Description of the task: Find the line containing "ts_put : S -> V -> S" in the listing below. Repeat it exactly, along with each following line up to and including the one containing "apply list_elem_of_split in".

Material supplied:

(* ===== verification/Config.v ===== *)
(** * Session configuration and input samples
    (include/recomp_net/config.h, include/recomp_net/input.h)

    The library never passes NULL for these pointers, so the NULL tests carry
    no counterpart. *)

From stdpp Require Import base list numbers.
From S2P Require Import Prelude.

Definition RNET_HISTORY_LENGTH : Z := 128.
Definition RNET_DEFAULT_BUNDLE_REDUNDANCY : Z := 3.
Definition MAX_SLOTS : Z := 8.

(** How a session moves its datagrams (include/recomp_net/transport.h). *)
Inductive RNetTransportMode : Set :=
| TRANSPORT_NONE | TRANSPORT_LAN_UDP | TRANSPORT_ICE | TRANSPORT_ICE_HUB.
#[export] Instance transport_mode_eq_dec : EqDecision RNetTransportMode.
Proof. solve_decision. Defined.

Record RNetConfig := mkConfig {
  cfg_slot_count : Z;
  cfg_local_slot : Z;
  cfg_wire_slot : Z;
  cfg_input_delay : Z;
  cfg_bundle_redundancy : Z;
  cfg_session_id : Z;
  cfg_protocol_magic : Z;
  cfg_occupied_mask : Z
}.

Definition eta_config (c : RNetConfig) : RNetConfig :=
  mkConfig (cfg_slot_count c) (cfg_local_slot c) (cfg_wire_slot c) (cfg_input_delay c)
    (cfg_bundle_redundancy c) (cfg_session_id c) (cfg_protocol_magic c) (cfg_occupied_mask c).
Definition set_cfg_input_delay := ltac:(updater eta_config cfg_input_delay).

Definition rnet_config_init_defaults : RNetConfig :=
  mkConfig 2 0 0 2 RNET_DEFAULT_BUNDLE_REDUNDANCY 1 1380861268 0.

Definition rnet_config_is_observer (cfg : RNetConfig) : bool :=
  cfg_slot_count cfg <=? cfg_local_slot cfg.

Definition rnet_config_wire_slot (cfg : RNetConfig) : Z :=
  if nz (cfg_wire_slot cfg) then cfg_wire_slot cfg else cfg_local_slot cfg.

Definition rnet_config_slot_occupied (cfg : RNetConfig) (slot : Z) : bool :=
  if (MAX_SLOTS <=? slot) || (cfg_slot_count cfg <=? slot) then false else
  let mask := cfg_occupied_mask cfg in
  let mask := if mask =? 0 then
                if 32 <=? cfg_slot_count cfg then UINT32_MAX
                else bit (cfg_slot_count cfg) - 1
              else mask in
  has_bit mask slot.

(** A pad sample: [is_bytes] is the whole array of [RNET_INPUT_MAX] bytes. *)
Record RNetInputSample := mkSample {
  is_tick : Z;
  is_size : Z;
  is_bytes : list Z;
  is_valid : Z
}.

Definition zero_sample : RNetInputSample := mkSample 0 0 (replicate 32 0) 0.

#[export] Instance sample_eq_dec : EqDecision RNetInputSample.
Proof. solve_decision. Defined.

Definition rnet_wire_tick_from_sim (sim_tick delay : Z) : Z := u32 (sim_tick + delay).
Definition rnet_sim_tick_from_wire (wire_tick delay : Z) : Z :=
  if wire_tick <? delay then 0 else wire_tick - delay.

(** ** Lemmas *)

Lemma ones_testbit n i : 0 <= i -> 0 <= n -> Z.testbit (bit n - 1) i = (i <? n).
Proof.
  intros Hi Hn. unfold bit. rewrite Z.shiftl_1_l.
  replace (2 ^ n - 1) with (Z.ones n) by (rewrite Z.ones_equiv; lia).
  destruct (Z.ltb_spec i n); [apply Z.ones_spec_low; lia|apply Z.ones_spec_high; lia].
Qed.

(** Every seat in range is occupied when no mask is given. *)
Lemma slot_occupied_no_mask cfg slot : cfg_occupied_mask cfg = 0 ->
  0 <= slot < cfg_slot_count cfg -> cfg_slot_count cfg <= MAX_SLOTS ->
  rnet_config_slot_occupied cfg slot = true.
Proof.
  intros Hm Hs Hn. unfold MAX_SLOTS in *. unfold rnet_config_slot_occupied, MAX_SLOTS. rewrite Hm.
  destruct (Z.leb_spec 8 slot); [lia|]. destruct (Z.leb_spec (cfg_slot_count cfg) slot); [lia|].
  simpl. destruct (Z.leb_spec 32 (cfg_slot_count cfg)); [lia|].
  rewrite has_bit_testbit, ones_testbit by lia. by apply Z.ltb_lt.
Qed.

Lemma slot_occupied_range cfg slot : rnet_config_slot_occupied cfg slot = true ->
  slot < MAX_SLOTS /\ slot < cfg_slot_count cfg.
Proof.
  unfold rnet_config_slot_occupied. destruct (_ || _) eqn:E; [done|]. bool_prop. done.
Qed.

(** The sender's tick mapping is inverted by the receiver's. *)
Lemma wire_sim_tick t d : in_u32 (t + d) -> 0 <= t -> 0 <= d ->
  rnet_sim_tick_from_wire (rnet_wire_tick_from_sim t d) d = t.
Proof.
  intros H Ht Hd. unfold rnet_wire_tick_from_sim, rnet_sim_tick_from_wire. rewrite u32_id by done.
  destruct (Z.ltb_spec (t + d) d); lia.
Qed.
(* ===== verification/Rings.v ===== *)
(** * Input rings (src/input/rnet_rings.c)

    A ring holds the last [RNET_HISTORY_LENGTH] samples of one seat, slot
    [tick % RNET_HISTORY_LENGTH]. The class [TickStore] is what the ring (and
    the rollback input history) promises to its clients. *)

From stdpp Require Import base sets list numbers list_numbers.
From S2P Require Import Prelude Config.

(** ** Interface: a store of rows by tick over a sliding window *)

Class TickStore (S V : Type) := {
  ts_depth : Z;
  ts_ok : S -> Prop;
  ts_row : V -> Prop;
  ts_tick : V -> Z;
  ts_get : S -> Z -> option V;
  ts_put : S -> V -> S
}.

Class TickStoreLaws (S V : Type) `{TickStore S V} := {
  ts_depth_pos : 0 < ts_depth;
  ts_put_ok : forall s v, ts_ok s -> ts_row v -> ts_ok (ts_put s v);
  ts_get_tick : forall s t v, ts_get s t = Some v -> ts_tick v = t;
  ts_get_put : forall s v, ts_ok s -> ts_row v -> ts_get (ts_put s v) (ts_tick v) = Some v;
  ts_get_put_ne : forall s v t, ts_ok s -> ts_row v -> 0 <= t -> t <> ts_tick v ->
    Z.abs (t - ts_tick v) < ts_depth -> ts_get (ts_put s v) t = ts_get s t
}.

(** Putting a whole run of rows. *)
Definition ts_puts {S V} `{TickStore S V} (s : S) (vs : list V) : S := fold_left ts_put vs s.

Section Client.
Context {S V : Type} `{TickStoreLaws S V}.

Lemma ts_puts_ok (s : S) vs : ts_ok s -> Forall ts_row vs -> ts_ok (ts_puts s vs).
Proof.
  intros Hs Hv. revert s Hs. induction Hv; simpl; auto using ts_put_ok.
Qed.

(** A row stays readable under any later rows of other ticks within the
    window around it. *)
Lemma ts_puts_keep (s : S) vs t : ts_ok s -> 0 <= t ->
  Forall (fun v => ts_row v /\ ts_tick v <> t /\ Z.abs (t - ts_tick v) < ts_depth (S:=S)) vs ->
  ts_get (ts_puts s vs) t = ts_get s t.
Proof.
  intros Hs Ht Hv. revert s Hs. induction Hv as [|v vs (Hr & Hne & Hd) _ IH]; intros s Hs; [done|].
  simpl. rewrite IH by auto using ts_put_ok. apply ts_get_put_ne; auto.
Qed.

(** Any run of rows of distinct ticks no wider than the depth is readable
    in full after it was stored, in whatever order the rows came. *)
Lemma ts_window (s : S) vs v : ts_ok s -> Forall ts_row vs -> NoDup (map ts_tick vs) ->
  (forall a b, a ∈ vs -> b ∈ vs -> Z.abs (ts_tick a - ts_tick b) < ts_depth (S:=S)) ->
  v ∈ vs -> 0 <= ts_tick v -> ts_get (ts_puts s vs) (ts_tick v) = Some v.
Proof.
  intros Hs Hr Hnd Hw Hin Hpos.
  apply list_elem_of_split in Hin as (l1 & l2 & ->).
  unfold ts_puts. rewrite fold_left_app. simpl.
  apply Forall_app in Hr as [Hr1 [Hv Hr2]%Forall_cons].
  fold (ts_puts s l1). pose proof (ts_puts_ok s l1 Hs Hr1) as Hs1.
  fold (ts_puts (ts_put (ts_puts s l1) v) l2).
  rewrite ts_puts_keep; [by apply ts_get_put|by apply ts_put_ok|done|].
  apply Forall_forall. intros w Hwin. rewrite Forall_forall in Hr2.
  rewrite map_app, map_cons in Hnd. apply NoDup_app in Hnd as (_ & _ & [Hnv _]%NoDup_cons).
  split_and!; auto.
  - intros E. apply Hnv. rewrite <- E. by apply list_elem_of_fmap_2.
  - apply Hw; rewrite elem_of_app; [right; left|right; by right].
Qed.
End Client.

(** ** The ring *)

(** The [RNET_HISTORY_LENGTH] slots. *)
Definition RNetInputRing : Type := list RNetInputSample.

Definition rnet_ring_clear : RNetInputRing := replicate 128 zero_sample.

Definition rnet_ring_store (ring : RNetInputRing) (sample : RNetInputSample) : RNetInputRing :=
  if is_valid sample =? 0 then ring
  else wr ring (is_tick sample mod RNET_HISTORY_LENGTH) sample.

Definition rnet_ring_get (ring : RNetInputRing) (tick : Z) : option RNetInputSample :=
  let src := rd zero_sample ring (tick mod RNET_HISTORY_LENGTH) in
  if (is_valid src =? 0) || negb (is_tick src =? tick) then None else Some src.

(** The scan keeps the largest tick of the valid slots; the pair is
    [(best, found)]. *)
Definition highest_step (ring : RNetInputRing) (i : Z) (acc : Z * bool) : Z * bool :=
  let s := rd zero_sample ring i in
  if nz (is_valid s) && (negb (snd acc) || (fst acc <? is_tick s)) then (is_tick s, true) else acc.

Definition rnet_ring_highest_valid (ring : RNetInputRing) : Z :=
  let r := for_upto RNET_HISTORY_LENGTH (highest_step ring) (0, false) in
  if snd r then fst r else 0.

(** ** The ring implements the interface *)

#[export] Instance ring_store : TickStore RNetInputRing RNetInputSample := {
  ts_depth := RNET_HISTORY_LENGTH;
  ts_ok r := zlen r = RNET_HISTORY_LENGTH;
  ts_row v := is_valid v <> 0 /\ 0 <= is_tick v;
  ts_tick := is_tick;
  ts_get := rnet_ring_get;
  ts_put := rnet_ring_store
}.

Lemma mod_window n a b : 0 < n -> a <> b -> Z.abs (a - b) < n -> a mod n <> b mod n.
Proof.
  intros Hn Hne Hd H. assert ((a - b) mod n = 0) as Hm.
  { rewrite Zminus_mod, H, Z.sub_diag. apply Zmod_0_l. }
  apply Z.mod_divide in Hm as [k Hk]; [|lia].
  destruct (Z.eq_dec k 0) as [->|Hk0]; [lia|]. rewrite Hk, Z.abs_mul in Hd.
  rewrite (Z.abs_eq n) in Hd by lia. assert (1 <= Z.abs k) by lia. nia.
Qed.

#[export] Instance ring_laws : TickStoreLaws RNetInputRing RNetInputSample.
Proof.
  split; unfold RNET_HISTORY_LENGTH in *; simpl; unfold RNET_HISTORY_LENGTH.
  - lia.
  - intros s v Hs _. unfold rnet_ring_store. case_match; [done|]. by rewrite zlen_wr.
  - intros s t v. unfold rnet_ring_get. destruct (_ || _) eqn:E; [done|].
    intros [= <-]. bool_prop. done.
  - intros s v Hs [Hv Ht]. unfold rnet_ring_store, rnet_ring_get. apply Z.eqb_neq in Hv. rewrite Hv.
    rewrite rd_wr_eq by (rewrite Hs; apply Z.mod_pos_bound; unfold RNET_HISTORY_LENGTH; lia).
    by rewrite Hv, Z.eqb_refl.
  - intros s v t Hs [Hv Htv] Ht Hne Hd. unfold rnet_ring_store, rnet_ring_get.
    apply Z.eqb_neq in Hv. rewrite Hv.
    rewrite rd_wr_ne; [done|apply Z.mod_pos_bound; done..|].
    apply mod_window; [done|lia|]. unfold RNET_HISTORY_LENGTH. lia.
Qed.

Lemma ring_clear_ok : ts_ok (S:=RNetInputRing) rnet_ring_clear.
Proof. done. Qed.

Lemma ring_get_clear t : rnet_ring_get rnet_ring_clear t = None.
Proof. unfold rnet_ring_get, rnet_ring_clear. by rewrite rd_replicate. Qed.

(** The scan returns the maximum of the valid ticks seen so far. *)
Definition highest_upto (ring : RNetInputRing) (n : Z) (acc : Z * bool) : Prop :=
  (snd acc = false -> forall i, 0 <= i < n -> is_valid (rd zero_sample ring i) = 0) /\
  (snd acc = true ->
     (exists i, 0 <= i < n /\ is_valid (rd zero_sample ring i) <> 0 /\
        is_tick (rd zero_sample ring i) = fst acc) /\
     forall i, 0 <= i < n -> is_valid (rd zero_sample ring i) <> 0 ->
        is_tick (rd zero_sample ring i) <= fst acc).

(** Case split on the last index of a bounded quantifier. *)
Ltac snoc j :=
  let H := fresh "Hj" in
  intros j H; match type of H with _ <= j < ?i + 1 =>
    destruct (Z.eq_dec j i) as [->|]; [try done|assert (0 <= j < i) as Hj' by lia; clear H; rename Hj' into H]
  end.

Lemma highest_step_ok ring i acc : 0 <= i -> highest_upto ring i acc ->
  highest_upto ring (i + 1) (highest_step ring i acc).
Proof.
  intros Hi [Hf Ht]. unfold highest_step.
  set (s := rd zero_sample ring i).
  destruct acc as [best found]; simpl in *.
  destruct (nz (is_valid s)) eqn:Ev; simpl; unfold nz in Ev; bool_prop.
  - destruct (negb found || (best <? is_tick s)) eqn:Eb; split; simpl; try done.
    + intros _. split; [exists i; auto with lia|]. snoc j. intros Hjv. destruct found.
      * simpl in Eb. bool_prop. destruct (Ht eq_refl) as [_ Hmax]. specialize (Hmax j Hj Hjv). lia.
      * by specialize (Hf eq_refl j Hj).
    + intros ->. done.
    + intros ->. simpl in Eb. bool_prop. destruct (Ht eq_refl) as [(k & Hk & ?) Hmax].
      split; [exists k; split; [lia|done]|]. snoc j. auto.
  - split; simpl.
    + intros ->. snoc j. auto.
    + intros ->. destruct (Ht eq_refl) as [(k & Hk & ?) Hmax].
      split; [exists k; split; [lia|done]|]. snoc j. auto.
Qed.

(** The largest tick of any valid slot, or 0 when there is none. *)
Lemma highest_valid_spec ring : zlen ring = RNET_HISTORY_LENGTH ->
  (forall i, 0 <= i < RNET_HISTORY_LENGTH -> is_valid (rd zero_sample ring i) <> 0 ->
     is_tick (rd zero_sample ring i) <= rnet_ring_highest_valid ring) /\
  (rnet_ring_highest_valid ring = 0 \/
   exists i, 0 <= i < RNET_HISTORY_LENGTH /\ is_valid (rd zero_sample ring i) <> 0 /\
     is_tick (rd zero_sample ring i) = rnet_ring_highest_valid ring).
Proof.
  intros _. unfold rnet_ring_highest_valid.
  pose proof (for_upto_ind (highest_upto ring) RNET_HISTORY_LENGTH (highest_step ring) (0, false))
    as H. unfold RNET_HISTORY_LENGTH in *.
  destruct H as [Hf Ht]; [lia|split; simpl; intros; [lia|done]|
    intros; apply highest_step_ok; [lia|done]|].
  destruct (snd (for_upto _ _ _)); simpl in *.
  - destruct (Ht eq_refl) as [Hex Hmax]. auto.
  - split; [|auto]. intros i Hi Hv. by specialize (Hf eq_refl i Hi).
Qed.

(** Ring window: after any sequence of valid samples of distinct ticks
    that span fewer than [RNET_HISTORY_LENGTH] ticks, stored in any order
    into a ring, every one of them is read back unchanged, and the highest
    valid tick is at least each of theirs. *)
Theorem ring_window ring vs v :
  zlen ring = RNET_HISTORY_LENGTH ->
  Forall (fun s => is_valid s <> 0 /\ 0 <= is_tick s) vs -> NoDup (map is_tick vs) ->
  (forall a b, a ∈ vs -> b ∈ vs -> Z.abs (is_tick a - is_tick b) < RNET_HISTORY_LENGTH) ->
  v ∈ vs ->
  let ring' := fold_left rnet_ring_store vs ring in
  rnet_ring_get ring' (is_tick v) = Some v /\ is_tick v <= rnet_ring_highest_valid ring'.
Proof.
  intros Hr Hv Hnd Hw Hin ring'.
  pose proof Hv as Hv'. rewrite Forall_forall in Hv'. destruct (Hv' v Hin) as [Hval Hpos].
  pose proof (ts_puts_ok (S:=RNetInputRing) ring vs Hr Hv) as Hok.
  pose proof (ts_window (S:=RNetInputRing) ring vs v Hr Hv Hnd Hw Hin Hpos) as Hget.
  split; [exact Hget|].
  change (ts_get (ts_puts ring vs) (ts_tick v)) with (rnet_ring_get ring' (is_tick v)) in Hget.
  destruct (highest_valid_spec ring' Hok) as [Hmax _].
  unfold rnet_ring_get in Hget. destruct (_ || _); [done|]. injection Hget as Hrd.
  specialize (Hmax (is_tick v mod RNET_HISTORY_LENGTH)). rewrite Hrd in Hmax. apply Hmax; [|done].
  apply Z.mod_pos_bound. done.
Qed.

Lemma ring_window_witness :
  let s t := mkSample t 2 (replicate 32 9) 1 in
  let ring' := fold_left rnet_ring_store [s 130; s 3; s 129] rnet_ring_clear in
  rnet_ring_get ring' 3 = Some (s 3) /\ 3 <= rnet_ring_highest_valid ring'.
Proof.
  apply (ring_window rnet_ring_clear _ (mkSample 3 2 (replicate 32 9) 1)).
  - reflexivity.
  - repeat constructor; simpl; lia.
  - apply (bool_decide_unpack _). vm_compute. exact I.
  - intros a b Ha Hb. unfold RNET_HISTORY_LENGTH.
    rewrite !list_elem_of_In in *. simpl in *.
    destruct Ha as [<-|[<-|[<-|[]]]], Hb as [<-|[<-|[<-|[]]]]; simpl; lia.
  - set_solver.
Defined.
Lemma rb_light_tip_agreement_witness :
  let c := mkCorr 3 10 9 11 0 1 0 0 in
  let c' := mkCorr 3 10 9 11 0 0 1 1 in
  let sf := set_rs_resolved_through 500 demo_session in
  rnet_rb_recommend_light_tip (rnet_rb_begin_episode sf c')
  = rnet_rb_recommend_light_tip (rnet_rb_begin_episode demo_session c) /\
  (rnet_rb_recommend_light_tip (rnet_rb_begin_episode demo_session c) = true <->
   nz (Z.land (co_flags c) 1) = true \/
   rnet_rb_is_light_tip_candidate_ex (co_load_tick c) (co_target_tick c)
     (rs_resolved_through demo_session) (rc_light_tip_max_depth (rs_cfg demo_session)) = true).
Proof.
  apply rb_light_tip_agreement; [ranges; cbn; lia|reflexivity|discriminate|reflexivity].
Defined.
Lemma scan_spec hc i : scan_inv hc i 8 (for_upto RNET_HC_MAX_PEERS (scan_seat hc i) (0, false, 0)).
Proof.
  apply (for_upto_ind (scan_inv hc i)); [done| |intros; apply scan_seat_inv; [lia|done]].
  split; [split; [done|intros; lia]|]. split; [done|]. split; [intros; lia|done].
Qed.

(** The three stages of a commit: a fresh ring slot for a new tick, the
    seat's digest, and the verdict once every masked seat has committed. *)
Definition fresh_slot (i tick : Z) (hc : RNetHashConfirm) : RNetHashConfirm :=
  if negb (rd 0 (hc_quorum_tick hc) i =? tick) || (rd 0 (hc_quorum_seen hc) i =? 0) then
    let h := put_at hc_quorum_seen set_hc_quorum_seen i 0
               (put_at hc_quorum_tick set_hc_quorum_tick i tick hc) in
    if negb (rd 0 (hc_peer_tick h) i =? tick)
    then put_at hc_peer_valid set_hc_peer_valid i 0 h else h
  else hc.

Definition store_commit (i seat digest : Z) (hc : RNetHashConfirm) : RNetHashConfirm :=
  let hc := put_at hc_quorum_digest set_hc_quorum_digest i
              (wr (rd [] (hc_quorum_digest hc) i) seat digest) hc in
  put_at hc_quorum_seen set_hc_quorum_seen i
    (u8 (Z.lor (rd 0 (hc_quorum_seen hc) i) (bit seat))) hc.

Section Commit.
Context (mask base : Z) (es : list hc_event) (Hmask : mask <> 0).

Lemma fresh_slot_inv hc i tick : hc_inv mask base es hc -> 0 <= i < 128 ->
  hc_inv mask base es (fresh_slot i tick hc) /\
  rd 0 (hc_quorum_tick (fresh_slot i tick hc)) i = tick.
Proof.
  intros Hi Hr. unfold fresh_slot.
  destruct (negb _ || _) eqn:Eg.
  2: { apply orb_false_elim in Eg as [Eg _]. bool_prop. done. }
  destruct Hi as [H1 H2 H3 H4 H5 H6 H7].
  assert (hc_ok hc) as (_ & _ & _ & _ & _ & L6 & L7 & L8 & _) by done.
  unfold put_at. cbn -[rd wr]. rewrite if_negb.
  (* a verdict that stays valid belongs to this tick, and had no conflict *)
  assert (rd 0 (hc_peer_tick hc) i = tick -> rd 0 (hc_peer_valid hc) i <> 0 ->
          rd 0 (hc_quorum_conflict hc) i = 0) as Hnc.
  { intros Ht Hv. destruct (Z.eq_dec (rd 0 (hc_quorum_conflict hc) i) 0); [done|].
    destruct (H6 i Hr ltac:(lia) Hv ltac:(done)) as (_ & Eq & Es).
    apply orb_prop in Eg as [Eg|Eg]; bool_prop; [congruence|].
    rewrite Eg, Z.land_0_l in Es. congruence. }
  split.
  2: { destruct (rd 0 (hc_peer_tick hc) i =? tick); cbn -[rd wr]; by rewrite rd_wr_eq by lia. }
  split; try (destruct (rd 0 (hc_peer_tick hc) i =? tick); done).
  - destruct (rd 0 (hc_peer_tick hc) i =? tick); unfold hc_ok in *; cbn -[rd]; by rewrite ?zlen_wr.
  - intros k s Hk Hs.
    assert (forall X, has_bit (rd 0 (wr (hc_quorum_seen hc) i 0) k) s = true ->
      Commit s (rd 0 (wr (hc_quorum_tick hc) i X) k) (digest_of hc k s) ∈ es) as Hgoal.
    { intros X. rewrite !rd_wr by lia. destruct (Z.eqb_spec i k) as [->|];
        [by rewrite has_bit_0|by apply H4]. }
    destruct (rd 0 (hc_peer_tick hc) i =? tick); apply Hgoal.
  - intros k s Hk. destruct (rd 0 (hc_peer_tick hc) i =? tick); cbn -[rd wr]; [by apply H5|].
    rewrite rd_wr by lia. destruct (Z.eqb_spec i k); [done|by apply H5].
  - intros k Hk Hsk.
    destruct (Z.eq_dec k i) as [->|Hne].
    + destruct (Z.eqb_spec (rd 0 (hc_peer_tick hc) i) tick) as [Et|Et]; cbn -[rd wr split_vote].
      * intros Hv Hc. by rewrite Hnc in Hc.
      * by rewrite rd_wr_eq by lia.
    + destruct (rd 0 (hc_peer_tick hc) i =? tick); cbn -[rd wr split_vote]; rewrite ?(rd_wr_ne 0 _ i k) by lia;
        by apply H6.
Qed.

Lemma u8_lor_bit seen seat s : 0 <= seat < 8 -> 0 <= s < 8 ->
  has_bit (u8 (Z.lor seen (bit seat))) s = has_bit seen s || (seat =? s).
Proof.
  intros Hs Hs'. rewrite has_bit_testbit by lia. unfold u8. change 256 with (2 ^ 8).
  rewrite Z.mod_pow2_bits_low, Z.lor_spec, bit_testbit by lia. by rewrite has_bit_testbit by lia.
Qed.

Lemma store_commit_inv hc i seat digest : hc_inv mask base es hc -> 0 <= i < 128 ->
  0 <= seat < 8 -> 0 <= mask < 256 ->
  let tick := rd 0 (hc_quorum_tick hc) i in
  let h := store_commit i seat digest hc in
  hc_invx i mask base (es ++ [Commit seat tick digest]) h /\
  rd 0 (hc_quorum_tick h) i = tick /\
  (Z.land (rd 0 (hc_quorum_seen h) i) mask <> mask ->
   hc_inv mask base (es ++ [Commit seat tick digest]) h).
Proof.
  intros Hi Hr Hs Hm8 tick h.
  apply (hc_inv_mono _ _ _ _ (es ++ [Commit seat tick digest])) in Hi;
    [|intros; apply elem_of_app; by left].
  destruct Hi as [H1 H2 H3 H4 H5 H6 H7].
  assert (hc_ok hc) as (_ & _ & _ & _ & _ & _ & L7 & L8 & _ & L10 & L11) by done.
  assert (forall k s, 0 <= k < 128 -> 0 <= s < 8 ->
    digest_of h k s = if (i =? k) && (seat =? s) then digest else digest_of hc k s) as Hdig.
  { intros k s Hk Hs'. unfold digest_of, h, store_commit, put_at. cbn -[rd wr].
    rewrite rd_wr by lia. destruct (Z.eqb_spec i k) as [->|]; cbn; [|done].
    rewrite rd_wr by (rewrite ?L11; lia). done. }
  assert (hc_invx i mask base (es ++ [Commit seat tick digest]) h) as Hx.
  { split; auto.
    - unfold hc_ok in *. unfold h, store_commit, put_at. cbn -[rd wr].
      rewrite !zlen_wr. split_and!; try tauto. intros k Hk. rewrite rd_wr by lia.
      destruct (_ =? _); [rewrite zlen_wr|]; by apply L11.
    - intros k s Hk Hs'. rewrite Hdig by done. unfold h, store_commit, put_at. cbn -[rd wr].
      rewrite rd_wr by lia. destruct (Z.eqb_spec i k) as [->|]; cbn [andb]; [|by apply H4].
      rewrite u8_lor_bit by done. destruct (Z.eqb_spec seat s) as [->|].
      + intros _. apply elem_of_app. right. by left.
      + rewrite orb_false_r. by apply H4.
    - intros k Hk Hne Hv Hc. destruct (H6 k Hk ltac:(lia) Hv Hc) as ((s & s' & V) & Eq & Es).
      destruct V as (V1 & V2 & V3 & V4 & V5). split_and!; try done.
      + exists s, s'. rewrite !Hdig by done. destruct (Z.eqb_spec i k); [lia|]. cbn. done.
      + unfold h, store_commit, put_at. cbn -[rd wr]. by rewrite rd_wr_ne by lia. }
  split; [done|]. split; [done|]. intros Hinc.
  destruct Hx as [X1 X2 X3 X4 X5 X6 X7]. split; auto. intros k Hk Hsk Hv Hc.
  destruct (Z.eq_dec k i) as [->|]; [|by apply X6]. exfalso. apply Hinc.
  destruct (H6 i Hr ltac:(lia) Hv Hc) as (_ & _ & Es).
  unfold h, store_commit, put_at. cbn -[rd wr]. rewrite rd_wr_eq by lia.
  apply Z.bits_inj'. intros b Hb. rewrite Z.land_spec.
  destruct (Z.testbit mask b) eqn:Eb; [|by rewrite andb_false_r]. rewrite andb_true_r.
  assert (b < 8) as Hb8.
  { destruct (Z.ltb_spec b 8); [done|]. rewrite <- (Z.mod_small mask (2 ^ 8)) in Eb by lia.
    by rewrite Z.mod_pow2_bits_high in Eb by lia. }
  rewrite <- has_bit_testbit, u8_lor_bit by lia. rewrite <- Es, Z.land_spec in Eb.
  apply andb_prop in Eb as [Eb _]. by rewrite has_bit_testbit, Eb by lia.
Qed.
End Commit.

Exercise result:
  ts_put : S -> V -> S
}.

Class TickStoreLaws (S V : Type) `{TickStore S V} := {
  ts_depth_pos : 0 < ts_depth;
  ts_put_ok : forall s v, ts_ok s -> ts_row v -> ts_ok (ts_put s v);
  ts_get_tick : forall s t v, ts_get s t = Some v -> ts_tick v = t;
  ts_get_put : forall s v, ts_ok s -> ts_row v -> ts_get (ts_put s v) (ts_tick v) = Some v;
  ts_get_put_ne : forall s v t, ts_ok s -> ts_row v -> 0 <= t -> t <> ts_tick v ->
    Z.abs (t - ts_tick v) < ts_depth -> ts_get (ts_put s v) t = ts_get s t
}.

(** Putting a whole run of rows. *)
Definition ts_puts {S V} `{TickStore S V} (s : S) (vs : list V) : S := fold_left ts_put vs s.

Section Client.
Context {S V : Type} `{TickStoreLaws S V}.

Lemma ts_puts_ok (s : S) vs : ts_ok s -> Forall ts_row vs -> ts_ok (ts_puts s vs).
Proof.
  intros Hs Hv. revert s Hs. induction Hv; simpl; auto using ts_put_ok.
Qed.

(** A row stays readable under any later rows of other ticks within the
    window around it. *)
Lemma ts_puts_keep (s : S) vs t : ts_ok s -> 0 <= t ->
  Forall (fun v => ts_row v /\ ts_tick v <> t /\ Z.abs (t - ts_tick v) < ts_depth (S:=S)) vs ->
  ts_get (ts_puts s vs) t = ts_get s t.
Proof.
  intros Hs Ht Hv. revert s Hs. induction Hv as [|v vs (Hr & Hne & Hd) _ IH]; intros s Hs; [done|].
  simpl. rewrite IH by auto using ts_put_ok. apply ts_get_put_ne; auto.
Qed.

(** Any run of rows of distinct ticks no wider than the depth is readable
    in full after it was stored, in whatever order the rows came. *)
Lemma ts_window (s : S) vs v : ts_ok s -> Forall ts_row vs -> NoDup (map ts_tick vs) ->
  (forall a b, a ∈ vs -> b ∈ vs -> Z.abs (ts_tick a - ts_tick b) < ts_depth (S:=S)) ->
  v ∈ vs -> 0 <= ts_tick v -> ts_get (ts_puts s vs) (ts_tick v) = Some v.
Proof.
  intros Hs Hr Hnd Hw Hin Hpos.
  apply list_elem_of_split in Hin as (l1 & l2 & ->).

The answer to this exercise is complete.